(Records provided)

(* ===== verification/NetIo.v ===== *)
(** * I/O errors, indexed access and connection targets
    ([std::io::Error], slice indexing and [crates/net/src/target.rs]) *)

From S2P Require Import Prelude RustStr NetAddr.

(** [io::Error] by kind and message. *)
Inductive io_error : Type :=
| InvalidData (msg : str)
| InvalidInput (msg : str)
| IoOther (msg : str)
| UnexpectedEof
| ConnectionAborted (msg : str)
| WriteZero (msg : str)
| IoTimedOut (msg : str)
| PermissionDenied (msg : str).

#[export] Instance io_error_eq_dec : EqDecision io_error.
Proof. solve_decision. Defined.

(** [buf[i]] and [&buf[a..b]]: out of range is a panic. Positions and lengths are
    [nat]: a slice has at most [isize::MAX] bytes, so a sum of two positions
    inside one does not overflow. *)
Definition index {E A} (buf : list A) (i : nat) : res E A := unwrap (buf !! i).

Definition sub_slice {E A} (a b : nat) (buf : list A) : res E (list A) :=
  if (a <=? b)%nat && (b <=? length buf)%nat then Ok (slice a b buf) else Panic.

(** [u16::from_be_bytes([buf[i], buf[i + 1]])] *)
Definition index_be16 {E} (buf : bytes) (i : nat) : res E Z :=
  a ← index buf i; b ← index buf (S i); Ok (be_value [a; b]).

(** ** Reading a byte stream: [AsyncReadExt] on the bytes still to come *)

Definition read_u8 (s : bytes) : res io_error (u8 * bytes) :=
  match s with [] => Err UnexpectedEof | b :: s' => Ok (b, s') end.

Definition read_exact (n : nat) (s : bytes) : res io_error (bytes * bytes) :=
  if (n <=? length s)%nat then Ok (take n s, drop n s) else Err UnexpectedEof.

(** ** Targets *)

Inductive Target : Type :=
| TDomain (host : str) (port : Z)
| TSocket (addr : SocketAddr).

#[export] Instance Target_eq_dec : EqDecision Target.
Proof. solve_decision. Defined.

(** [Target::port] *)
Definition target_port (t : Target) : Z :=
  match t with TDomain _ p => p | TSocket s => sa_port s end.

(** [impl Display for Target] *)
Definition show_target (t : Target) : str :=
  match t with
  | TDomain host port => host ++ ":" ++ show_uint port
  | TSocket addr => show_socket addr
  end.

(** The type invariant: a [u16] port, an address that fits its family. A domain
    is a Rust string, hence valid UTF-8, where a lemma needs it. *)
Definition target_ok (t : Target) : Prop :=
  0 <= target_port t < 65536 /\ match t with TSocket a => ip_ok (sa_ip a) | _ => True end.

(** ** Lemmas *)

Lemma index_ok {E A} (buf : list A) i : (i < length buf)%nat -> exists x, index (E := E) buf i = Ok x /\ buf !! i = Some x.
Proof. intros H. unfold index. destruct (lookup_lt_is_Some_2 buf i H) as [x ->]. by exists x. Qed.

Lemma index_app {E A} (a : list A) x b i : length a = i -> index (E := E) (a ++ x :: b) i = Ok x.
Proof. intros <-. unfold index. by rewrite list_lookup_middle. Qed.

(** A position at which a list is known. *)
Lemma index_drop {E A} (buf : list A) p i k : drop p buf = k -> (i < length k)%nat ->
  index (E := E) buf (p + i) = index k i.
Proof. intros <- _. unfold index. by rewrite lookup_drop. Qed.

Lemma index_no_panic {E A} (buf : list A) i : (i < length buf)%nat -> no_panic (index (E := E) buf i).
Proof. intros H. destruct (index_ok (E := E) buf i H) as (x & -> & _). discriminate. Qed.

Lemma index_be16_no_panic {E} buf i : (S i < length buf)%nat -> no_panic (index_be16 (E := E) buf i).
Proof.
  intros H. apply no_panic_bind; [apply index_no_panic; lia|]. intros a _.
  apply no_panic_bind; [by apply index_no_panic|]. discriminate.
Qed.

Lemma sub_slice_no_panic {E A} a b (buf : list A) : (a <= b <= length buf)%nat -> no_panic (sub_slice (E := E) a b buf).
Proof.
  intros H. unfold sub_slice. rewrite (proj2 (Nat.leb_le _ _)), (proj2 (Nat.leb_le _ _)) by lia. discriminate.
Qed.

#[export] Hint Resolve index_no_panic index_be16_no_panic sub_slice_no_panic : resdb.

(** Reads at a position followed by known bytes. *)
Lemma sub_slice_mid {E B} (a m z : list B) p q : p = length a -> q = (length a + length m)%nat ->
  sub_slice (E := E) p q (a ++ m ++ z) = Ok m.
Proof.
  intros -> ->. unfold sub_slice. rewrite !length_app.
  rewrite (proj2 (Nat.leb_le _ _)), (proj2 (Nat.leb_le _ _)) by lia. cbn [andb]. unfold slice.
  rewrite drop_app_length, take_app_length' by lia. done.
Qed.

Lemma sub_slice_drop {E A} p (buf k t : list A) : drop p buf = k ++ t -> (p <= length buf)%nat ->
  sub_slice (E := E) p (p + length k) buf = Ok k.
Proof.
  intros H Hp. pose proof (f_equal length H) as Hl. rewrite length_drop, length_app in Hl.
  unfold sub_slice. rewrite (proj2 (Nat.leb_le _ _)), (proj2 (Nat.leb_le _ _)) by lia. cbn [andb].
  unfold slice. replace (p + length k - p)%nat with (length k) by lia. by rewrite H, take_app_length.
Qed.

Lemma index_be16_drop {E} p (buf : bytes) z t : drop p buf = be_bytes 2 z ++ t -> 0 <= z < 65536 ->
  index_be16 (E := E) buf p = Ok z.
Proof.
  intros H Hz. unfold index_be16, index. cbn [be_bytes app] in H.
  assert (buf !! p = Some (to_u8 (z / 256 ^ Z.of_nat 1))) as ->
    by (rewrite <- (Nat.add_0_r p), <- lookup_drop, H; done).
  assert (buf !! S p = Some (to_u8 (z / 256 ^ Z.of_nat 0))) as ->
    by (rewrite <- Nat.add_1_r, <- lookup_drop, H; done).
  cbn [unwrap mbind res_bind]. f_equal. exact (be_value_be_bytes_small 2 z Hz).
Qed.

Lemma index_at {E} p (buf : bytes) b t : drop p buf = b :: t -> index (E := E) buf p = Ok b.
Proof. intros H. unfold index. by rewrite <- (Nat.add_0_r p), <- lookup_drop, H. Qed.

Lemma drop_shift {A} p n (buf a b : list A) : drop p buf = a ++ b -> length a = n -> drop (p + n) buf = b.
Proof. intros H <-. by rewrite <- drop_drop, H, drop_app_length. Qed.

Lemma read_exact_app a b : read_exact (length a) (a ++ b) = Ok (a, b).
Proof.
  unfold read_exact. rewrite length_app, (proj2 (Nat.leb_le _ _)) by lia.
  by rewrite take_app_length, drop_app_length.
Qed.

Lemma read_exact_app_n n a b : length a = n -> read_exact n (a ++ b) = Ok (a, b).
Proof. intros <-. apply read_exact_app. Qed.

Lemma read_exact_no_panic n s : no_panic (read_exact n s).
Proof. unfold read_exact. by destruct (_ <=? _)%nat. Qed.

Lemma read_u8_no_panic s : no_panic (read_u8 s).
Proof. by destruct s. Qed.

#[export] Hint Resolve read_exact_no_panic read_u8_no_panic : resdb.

(End Records provided)

Across the records above, return every line that contains the word "discriminate".

Proof. intros H. destruct (index_ok (E := E) buf i H) as (x & -> & _). discriminate. Qed.
  apply no_panic_bind; [by apply index_no_panic|]. discriminate.
  intros H. unfold sub_slice. rewrite (proj2 (Nat.leb_le _ _)), (proj2 (Nat.leb_le _ _)) by lia. discriminate.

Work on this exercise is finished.